Abstract
Habitat destruction and over-harvesting have resulted in the gradual
disappearance of many medicinally important plants from their natural habitat. At
present, their number is highly reduced in the wild. To conserve the genetic stocks of
such plants, in vitro propagation can be utilized successfully. One such medicinally
important plant that needs to be conserved is Pseudarthria viscida (L.) Wight & Arn. It
is a perennial viscid pubescent semi-erect, diffuse undershrub belonging to the family
Fabaceae. It is an essential component of many famous Ayurvedic formulations like
Dashamoola, Mahanarayana taila, and Dhantara taila. The root is the most important
part of the plant with high medicinal value. Major chemical compounds reported to be
present in the roots are 1,5 dicaffeoyl quinic acid, oleic acid, tetradecanoic acid, rutin,
quercetin, gallic acid, ferulic acid, and caffeic acid. The present study focused on in
vitro regeneration and mass propagation of P. viscida. Fresh young leaves, nodes, and
internodal segments were used as explants. Murashige and Skoog medium (MS
medium), Gamborg’s (B5
) medium, and White’s mediums were selected for in vitro
regeneration and mass propagation. Among the various media used, the MS medium
gave a successful result in in vitro culture by showing a response within four weeks,
and the percentage of response was also high compared to B5
and White’s medium. The
leafy explant was found to be more suitable for profuse callus induction, somatic
embryogenesis, and indirect organogenesis than that of internodal and nodal explants,
whereas nodal explant was best for direct organogenesis in P. viscida. Of the different
combinations tried, NAA (Naphthalene acetic acid) + BAP (6-Benzyl aminopurine)

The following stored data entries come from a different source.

(** * WIT: a shallow embedding of the versioning engine

    The development follows [src/utilities.py] and [src/wit.py].  Python
    strings are [string]s, Python lists are [list]s, and the file system
    is a tree of directories and regular files.  A Python exception is a
    value of type [exn] carried by [result]; a function that mutates a
    list or the file system returns the new value. *)

From Stdlib Require Import String Ascii List Arith Lia Bool.
Import ListNotations.
Set Warnings "-register-all".
Open Scope string_scope.
Open Scope list_scope.

(** ** Exceptions and results *)

(** The exceptions the modelled code can raise.  [OSError] stands for the
    whole family ([FileNotFoundError], [NotADirectoryError],
    [IsADirectoryError], [FileExistsError]): the handlers in [wit.py] only
    ever catch [OSError].

    [OutsideTree] is no exception of Python.  It ends a run at the point
    where the code follows a path out of the directory tree that is
    modelled (an absolute path, or one that climbs above its start with
    [..]): what the
    code does from there depends on files the model does not have, and
    nothing is claimed about it.  No handler catches it. *)
Inductive exn : Type :=
| OSError
| IndexError
| ValueError
| RecursionError
| DistutilsFileError
| OutsideTree.

Inductive result (A : Type) : Type :=
| Ok (a : A)
| Raise (e : exn).
Arguments Ok {A} a.
Arguments Raise {A} e.

Definition bind {A B : Type} (r : result A) (k : A -> result B) : result B :=
  match r with
  | Ok a => k a
  | Raise e => Raise e
  end.

Notation "'do' x <- r ; k" := (bind r (fun x => k))
  (at level 10, x name, r at level 100, k at level 200).

(** [for x in xs: acc = body(acc, x)] where [body] may raise. *)
Fixpoint for_each {A S : Type} (body : S -> A -> result S) (xs : list A) (acc : S)
  : result S :=
  match xs with
  | [] => Ok acc
  | x :: xs' => do acc' <- body acc x; for_each body xs' acc'
  end.

(** ** Python string and list primitives *)

(** [x in xs] for a list of strings. *)
Definition str_in (x : string) (xs : list string) : bool :=
  existsb (String.eqb x) xs.

(** [xs[i]] *)
Definition py_index {A : Type} (xs : list A) (i : nat) : result A :=
  match nth_error xs i with
  | Some x => Ok x
  | None => Raise IndexError
  end.

(** [s.split(sep)] for a one-character separator: never the empty list. *)
Fixpoint split (sep : ascii) (s : string) : list string :=
  match s with
  | EmptyString => [EmptyString]
  | String c s' =>
      if Ascii.eqb c sep then EmptyString :: split sep s'
      else match split sep s' with
           | [] => [String c EmptyString]
           | w :: ws => String c w :: ws
           end
  end.

Definition LF : ascii := "010"%char.
Definition CR : ascii := "013"%char.

(** The ASCII line boundaries of [str.splitlines]: LF, CR, VT, FF, FS, GS
    and RS.  File contents are taken to be ASCII text; the boundaries
    outside ASCII (NEL, LS, PS) are not represented. *)
Definition is_linebreak (c : ascii) : bool :=
  let n := nat_of_ascii c in
  existsb (Nat.eqb n) [10; 11; 12; 13; 28; 29; 30]%nat.

(** [s.splitlines()]: a CR LF pair is one boundary, and a boundary at the
    very end of the text opens no further line. *)
Fixpoint splitlines (s : string) : list string :=
  match s with
  | EmptyString => []
  | String c s' =>
      if is_linebreak c then
        EmptyString ::
          match s' with
          | String c' s'' =>
              if Ascii.eqb c CR && Ascii.eqb c' LF then splitlines s''
              else splitlines s'
          | EmptyString => []
          end
      else match splitlines s' with
           | [] => [String c EmptyString]
           | w :: ws => String c w :: ws
           end
  end.
(** * PostgreSQL persistence components: SQL fragments, CRUD engine, resolver

    A shallow embedding of the Go sources
      - PostgresPersistence (two revisions are in the tree: one builds the
        SQL fragments by reflection, the later one through a JSON round trip),
      - IdentifiablePostgresPersistence,
      - connect/PostgresConnectionResolver.go,
    together with the properties their specification states about them. *)

From Stdlib Require Import ZArith Ascii.
From stdpp Require Import gmap strings list fin_maps.

#[local] Set Warnings "-register-all".
Local Open Scope Z_scope.

(** ** Outcomes of a Go call: a normal return or a panic *)

Inductive outcome (A : Type) : Type :=
| Returns (a : A)
| Panics (reason : string).
Arguments Returns {A} a.
Arguments Panics {A} reason.

Definition outcome_bind {A B} (x : outcome A) (k : A → outcome B) : outcome B :=
  match x with
  | Returns a => k a
  | Panics r => Panics r
  end.

(** ** Strings: the pieces of [strings] and [strconv] the sources call *)

Definition dquote : ascii := "034"%char.
Definition squote : ascii := "039"%char.
Definition comma : ascii := ","%char.

(** The one-character string holding a double quote. *)
Definition dq : string := String dquote EmptyString.

Definition is_empty (s : string) : bool :=
  match s with EmptyString => true | String _ _ => false end.

(** One digit of [strconv.FormatInt]: 0-9 then a-z. *)
Definition digit_char (d : Z) : ascii :=
  if d <? 10 then ascii_of_nat (48 + Z.to_nat d)
  else ascii_of_nat (87 + Z.to_nat d).

Fixpoint format_digits (fuel : nat) (base n : Z) (acc : string) : string :=
  match fuel with
  | O => acc
  | S fuel' =>
      let acc' := String (digit_char (n mod base)) acc in
      if n / base =? 0 then acc' else format_digits fuel' base (n / base) acc'
  end.

(** [strconv.FormatInt(i, base)] for 2 <= base <= 36; a number has at most
    [log2 |i| + 1] digits in any such base. *)
Definition FormatInt (i base : Z) : string :=
  let digits n := format_digits (S (Z.to_nat (Z.log2 n))) base n "" in
  if i <? 0 then "-" +:+ digits (- i) else digits i.

(** [strings.ReplaceAll(s, c, "")] for a one-character [c]. *)
Fixpoint RemoveAll (c : ascii) (s : string) : string :=
  match s with
  | EmptyString => EmptyString
  | String a s' => if Ascii.eqb a c then RemoveAll c s' else String a (RemoveAll c s')
  end.

(** [strings.Split(s, sep)] for a one-character [sep]; the empty string splits
    into one empty piece. *)
Fixpoint Split (sep : ascii) (s : string) : list string :=
  match s with
  | EmptyString => [EmptyString]
  | String a s' =>
      if Ascii.eqb a sep then EmptyString :: Split sep s'
      else match Split sep s' with
           | [] => [String a EmptyString]
           | w :: ws => String a w :: ws
           end
  end.

Fixpoint has_char (c : ascii) (s : string) : bool :=
  match s with
  | EmptyString => false
  | String a s' => Ascii.eqb a c || has_char c s'
  end.

(** ** Values, records and errors *)

Inductive error : Type :=
| ConfigError (code message : string)
| InvalidStateError (code message : string)
| ConnectionError (code message : string)
| WithCause (e cause : error)
| DriverError (message : string).

(** A column value as the driver hands it over, or as a record holds it.
    [VFloat z] is the float64 whose value is the whole number [z]: it is what
    an integer comes back as from [encoding/json]. *)
Inductive value : Type :=
| VNil
| VBool (b : bool)
| VInt (z : Z)
| VFloat (z : Z)
| VStr (s : string)
| VObj (members : list (string * value)).   (* a JSON document column *)

(** The float64 nearest to an integer, ties to the even mantissa: below
    2^53 every integer is a float64, above it the low bits beyond the 53 of
    the mantissa are rounded away.  This is [strconv.ParseFloat] on the
    digits of an integer of Go's integer types. *)
Definition nearest_float64 (z : Z) : Z :=
  let a := Z.abs z in
  if a <? 2 ^ 53 then z else
  let e := Z.log2 a - 52 in
  let q := Z.shiftr a e in
  let r := a - Z.shiftl q e in
  let half := Z.shiftl 1 (e - 1) in
  let q := if (half <? r) || ((r =? half) && Z.odd q) then q + 1 else q in
  Z.sgn z * Z.shiftl q e.

(** [json.Marshal] followed by [json.Unmarshal] into an [interface{}]: every
    number comes back as a float64, documents member by member, and nil,
    booleans and strings (text in UTF-8) as they were. *)
Fixpoint json_round (v : value) : value :=
  match v with
  | VInt z => VFloat (nearest_float64 z)
  | VObj members => VObj (map (λ kv, (kv.1, json_round kv.2)) members)
  | _ => v
  end.

(** An exported struct field: its Go name, the key [encoding/json] gives it
    (the tag, or the name when untagged) and its value.  The keys of a
    struct are pairwise distinct: fields whose keys clash are left out by
    [encoding/json] and are no part of the description. *)
Record field : Type := Field {
  f_name : string;
  f_json : string;
  f_value : value
}.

combinations were best for callus induction, somatic embryogenesis and indirect
organogenesis. 2.5 mg/L BAP was best for shoot induction from nodal explants,
whereas 2.5 mg/L NAA was best for root induction from in vitro regenerated micro
shoots as explants. Well-developed plantlets were transferred to greenhouse and later to
natural conditions. This study thus reports an efficient protocol for plant regeneration,
and this could be vital for the multiplication and field transfer of this ethnomedicinal
plant. Based on the ethnomedicinal potential, there is an urgent need for organized
cultivation of this vulnerable plant for its conservation and sustainable utilization.